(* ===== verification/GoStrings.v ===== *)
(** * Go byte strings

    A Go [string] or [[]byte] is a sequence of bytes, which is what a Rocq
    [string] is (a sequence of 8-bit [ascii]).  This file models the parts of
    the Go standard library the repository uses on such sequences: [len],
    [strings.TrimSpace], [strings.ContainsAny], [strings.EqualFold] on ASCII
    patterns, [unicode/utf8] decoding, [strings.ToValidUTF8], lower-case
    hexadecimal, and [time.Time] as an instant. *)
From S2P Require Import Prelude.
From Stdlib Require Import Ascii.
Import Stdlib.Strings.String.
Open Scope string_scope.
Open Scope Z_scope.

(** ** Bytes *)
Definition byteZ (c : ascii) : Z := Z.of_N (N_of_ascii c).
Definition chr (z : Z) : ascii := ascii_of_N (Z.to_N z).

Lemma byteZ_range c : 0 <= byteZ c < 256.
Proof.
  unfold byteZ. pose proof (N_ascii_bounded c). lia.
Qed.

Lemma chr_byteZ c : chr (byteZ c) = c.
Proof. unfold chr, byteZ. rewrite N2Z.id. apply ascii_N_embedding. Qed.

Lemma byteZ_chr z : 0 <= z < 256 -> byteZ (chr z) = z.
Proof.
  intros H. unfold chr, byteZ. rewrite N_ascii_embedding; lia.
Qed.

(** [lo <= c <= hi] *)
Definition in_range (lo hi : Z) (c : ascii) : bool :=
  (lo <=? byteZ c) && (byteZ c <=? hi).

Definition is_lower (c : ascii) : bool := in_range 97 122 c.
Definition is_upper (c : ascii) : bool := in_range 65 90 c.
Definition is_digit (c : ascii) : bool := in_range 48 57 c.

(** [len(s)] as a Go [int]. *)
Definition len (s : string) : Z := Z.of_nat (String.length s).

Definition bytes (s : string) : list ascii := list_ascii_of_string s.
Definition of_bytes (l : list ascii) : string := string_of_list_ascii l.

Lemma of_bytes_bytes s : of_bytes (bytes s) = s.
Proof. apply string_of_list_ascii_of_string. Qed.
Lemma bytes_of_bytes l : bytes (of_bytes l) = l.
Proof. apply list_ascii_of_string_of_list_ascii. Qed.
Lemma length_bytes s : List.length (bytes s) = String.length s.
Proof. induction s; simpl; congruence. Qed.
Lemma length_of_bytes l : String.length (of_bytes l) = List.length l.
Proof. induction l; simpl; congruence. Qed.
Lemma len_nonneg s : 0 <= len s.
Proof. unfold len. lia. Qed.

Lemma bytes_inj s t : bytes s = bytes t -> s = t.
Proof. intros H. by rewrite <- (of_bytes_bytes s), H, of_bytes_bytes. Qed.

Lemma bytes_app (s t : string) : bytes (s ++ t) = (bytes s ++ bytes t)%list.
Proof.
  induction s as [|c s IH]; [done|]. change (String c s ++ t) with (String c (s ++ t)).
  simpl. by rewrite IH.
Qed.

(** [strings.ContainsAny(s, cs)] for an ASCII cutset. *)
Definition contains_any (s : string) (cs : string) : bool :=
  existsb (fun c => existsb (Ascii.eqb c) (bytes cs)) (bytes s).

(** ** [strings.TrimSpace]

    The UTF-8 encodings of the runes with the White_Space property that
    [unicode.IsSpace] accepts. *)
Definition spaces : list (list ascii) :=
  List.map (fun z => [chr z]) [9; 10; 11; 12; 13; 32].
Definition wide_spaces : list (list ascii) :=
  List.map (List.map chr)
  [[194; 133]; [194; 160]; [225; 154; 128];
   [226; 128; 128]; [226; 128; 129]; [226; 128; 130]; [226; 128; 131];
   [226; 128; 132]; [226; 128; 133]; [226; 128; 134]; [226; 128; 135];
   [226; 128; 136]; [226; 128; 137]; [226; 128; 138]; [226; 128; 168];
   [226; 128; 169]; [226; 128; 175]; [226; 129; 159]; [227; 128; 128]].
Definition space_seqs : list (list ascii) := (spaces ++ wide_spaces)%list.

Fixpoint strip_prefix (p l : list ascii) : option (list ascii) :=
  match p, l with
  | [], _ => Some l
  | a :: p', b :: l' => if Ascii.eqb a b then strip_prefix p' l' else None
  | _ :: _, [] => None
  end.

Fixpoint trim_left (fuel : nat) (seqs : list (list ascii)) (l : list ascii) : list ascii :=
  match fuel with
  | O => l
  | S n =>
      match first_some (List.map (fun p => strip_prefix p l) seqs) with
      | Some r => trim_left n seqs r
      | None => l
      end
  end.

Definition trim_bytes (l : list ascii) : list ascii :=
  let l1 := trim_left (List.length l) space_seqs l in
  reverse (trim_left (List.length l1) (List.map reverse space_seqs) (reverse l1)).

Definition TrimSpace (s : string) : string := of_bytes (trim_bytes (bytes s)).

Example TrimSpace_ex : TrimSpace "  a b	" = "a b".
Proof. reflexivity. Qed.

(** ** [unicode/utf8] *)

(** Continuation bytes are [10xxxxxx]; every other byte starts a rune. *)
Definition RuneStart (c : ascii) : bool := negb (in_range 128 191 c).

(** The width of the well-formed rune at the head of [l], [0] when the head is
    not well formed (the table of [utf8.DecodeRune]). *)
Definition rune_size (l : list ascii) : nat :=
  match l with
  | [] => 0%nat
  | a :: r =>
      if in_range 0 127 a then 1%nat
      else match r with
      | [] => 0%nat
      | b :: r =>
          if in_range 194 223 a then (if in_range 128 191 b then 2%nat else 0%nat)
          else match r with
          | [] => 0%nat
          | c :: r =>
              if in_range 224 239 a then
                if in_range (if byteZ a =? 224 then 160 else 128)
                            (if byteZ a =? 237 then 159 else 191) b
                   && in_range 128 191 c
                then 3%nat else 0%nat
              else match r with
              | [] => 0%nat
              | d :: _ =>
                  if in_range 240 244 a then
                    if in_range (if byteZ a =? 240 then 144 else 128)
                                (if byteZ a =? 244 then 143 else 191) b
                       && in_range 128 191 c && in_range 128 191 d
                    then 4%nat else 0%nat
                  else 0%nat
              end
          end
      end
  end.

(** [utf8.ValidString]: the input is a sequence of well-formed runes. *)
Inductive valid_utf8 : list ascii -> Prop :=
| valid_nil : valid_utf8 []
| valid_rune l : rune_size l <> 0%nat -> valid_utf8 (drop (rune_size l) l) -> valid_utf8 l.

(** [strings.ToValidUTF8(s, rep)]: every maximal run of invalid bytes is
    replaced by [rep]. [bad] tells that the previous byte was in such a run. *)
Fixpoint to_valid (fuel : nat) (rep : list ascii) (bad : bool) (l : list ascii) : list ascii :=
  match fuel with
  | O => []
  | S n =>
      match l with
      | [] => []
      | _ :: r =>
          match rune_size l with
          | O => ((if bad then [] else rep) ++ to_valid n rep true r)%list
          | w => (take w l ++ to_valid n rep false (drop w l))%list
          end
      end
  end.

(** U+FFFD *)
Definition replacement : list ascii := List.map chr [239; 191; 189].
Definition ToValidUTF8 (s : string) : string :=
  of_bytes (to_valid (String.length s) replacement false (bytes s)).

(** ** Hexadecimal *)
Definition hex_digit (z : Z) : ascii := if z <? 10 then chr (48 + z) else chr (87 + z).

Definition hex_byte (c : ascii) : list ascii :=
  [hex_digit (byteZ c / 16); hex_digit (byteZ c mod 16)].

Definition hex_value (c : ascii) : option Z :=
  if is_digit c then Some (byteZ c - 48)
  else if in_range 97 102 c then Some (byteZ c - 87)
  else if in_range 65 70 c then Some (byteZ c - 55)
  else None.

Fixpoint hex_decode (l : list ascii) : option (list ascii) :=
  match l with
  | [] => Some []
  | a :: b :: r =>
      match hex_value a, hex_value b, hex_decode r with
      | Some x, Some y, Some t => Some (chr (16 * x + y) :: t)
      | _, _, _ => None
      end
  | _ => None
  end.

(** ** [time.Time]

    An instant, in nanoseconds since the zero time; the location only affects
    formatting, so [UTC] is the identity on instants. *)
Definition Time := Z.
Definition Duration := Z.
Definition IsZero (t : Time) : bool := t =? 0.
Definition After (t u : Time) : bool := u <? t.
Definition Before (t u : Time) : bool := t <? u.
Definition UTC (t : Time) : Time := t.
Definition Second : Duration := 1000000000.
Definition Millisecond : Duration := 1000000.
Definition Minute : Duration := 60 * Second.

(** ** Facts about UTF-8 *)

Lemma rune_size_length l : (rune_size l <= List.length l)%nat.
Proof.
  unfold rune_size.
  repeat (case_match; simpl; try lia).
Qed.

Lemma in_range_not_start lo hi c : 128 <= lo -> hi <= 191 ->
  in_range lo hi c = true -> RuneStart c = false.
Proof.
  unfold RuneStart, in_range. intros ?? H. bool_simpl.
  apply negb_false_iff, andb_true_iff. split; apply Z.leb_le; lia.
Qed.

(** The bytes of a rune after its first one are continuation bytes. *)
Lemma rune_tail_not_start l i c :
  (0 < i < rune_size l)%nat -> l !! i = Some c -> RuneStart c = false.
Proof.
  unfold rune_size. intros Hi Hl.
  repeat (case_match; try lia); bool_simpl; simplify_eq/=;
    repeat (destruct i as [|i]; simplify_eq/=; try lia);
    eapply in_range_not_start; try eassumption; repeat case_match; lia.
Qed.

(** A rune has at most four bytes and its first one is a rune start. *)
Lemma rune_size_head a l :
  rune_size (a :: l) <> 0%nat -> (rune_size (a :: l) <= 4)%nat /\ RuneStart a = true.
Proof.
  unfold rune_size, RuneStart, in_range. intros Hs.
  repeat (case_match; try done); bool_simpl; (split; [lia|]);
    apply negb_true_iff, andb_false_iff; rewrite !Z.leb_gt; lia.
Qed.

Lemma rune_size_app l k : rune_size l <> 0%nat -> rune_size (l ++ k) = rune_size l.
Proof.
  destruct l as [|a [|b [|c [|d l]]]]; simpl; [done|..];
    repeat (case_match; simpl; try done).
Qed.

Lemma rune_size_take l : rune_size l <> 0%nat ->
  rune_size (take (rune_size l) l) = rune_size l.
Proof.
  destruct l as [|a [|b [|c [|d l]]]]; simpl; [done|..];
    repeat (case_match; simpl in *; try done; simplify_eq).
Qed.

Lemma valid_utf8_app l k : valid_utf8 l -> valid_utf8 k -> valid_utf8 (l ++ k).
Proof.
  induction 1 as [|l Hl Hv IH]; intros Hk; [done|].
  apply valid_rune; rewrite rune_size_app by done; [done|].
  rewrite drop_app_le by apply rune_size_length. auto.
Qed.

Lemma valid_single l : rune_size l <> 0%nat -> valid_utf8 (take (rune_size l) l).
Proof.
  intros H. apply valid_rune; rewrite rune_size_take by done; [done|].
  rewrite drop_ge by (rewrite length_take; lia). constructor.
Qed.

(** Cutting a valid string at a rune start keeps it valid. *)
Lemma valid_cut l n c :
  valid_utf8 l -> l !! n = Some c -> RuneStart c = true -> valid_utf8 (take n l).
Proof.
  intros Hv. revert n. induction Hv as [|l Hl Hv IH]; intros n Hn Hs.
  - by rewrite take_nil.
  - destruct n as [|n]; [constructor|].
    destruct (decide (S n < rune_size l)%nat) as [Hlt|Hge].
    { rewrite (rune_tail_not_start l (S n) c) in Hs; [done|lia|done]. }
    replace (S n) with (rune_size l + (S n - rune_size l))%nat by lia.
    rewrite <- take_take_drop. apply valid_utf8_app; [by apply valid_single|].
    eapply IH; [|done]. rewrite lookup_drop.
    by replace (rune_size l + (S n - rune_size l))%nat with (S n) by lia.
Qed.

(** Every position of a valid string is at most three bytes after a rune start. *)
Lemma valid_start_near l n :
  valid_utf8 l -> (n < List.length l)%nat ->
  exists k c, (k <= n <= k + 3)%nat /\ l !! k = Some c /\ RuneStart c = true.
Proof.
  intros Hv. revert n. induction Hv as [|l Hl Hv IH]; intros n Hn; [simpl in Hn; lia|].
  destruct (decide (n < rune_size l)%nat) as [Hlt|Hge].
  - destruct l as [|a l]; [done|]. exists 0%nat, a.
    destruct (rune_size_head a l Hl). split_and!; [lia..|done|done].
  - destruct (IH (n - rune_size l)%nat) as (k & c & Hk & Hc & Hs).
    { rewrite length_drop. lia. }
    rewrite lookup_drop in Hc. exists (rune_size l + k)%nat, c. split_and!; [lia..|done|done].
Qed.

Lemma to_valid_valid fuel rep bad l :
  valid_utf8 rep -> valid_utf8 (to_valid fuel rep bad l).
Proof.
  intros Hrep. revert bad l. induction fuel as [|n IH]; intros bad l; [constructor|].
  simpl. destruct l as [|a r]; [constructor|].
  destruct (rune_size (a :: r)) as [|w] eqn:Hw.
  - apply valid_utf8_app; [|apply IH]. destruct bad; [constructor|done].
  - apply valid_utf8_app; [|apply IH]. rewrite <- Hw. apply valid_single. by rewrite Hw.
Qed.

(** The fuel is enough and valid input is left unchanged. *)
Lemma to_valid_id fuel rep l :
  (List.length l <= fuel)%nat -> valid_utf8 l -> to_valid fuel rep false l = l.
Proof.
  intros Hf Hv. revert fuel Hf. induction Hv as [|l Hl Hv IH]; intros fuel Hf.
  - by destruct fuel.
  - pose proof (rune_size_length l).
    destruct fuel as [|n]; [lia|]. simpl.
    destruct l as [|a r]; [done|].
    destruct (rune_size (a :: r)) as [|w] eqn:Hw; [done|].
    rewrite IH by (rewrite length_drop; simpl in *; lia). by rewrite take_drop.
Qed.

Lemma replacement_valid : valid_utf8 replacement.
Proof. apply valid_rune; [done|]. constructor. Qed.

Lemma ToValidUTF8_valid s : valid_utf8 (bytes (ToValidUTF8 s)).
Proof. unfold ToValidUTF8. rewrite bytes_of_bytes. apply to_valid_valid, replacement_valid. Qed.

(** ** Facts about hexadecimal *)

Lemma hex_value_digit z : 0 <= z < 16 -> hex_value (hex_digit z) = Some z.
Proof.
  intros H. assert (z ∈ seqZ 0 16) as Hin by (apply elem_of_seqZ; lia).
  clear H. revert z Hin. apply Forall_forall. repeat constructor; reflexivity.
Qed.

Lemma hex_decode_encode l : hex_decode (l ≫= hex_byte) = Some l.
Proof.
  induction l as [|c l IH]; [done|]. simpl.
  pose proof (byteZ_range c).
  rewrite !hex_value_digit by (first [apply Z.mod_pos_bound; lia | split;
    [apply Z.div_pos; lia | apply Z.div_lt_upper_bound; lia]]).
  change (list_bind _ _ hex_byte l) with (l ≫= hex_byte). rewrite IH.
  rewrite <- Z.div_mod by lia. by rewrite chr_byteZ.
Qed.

==================================================

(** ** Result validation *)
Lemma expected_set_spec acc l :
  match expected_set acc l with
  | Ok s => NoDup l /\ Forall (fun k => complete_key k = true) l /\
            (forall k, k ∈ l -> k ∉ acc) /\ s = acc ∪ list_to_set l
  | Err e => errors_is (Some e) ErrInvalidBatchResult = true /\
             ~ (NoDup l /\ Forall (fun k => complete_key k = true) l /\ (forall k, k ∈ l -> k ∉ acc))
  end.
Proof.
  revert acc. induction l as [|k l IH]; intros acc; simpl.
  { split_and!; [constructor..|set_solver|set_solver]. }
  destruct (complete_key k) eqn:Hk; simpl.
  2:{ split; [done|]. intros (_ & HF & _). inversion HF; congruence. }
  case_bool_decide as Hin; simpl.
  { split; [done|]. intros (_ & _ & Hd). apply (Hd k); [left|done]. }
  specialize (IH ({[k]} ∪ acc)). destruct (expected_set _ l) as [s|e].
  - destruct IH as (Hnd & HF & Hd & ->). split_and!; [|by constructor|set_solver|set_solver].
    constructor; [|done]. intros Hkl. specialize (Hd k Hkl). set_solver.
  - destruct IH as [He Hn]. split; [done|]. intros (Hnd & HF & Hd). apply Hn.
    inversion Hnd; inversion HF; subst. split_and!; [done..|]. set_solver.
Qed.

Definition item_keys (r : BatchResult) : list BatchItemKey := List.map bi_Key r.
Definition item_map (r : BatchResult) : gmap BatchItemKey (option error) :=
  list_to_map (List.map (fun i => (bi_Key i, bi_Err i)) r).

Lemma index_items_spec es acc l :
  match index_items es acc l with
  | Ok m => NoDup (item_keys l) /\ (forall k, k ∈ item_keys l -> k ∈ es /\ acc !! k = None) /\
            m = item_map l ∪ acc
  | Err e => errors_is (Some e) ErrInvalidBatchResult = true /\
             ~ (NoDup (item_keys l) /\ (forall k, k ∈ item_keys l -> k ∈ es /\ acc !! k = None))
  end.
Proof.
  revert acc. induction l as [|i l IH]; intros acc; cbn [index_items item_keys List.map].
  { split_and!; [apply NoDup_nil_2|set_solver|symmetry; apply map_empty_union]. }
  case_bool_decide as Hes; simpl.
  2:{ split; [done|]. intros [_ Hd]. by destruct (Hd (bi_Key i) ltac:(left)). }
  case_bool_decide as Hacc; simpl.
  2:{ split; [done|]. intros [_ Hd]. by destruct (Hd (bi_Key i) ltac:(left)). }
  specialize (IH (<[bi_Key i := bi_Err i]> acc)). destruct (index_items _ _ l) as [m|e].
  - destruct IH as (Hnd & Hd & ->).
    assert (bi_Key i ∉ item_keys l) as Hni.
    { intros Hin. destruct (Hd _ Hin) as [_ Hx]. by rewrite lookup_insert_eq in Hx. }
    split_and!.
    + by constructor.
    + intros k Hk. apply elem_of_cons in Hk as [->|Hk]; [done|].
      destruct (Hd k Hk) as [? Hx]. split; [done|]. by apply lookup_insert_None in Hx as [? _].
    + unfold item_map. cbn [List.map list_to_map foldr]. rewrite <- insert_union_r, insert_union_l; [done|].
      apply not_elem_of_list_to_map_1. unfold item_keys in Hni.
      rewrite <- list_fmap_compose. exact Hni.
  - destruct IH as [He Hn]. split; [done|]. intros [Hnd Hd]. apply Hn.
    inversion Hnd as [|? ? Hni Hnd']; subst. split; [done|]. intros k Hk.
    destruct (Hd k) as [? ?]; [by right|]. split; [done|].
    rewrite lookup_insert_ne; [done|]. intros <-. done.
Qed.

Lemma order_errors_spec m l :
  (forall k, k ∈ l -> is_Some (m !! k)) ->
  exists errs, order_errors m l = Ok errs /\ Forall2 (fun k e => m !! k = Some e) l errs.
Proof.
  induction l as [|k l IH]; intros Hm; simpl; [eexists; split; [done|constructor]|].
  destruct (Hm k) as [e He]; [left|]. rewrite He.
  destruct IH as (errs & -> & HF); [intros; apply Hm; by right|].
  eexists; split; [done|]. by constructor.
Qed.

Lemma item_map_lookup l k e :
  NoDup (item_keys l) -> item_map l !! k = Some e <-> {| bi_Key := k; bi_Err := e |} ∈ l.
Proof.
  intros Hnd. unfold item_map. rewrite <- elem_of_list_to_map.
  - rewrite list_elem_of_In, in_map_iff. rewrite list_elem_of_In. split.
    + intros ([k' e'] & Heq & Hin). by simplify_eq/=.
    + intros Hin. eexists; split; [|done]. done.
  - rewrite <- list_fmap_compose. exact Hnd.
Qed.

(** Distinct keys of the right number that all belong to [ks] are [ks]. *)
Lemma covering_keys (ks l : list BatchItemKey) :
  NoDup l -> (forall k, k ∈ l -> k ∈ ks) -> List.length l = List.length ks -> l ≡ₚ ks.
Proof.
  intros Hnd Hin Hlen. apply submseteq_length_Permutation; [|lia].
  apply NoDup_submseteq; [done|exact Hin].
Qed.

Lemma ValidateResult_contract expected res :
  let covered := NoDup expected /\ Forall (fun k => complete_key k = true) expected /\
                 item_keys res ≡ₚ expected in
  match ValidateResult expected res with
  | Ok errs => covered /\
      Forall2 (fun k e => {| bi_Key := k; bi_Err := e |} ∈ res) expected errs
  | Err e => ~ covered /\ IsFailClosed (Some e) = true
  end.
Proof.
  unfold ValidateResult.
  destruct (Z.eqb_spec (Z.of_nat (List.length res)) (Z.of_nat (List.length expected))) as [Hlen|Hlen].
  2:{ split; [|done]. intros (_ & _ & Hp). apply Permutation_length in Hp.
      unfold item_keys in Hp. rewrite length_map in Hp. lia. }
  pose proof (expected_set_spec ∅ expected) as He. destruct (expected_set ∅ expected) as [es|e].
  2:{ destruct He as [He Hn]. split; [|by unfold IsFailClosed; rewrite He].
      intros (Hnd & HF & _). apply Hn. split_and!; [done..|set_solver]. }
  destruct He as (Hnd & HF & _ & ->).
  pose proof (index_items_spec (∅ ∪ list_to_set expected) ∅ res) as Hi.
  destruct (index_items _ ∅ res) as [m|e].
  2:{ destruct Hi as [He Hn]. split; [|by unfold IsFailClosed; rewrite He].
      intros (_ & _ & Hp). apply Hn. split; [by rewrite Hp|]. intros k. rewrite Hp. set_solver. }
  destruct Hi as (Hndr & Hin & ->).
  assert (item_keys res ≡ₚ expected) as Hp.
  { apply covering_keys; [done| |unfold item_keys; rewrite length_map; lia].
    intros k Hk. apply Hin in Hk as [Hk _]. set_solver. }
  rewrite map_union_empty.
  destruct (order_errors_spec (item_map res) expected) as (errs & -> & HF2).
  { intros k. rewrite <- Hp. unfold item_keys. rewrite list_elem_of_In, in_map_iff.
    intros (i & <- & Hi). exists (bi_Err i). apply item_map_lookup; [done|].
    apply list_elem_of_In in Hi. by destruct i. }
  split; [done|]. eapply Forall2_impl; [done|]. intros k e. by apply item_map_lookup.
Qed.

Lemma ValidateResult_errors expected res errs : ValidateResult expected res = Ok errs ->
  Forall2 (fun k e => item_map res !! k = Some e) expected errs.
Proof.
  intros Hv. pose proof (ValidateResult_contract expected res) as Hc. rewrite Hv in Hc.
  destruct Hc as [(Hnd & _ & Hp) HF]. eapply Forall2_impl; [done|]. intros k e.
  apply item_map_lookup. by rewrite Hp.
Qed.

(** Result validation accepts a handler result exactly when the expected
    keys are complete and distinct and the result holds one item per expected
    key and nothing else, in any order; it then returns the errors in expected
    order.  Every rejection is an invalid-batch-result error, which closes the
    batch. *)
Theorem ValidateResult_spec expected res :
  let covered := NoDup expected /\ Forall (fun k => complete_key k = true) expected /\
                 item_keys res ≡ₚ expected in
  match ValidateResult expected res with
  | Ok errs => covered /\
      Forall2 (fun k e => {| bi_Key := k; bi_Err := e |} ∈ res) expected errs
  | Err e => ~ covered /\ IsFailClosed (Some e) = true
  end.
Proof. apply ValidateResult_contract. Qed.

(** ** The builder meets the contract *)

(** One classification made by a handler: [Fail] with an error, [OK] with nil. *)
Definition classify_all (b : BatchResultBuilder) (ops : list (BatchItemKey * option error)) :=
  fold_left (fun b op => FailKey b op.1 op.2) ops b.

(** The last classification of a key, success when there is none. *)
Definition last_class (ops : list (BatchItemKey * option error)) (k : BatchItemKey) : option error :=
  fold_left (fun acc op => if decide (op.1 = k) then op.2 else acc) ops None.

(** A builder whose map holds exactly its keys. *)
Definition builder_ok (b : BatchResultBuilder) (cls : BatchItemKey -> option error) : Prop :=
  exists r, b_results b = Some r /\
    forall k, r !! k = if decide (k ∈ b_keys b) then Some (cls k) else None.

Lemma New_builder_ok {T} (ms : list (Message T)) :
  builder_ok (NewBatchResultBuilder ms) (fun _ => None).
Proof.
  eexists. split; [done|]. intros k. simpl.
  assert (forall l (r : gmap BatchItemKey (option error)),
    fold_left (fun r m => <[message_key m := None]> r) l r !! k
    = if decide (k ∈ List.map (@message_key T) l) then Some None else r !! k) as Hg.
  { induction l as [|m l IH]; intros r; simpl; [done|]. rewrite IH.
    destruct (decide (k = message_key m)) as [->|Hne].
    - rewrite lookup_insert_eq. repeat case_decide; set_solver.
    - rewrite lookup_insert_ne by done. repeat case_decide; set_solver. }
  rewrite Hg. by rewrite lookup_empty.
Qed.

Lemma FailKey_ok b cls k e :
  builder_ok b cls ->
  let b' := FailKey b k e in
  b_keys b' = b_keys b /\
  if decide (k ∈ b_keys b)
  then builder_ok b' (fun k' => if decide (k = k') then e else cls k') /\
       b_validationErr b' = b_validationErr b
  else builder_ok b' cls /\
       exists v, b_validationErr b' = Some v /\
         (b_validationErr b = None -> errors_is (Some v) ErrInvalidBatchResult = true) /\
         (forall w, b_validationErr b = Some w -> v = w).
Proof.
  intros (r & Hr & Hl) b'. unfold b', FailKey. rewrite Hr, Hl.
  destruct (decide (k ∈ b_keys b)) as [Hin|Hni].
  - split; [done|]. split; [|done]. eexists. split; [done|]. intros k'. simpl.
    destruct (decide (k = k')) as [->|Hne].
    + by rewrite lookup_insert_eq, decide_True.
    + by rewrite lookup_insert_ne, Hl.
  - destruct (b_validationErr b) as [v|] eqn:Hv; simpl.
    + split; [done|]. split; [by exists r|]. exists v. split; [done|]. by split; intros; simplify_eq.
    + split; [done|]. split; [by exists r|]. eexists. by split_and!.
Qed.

==================================================

Exercise objective: From the data above, reproduce word for word the lines running from the line with "(** Result validation" to the line with "forall k, r", ends included.

Result of this task:
(** Result validation accepts a handler result exactly when the expected
    keys are complete and distinct and the result holds one item per expected
    key and nothing else, in any order; it then returns the errors in expected
    order.  Every rejection is an invalid-batch-result error, which closes the
    batch. *)
Theorem ValidateResult_spec expected res :
  let covered := NoDup expected /\ Forall (fun k => complete_key k = true) expected /\
                 item_keys res ≡ₚ expected in
  match ValidateResult expected res with
  | Ok errs => covered /\
      Forall2 (fun k e => {| bi_Key := k; bi_Err := e |} ∈ res) expected errs
  | Err e => ~ covered /\ IsFailClosed (Some e) = true
  end.
Proof. apply ValidateResult_contract. Qed.

(** ** The builder meets the contract *)

(** One classification made by a handler: [Fail] with an error, [OK] with nil. *)
Definition classify_all (b : BatchResultBuilder) (ops : list (BatchItemKey * option error)) :=
  fold_left (fun b op => FailKey b op.1 op.2) ops b.

(** The last classification of a key, success when there is none. *)
Definition last_class (ops : list (BatchItemKey * option error)) (k : BatchItemKey) : option error :=
  fold_left (fun acc op => if decide (op.1 = k) then op.2 else acc) ops None.

(** A builder whose map holds exactly its keys. *)
Definition builder_ok (b : BatchResultBuilder) (cls : BatchItemKey -> option error) : Prop :=
  exists r, b_results b = Some r /\
    forall k, r !! k = if decide (k ∈ b_keys b) then Some (cls k) else None.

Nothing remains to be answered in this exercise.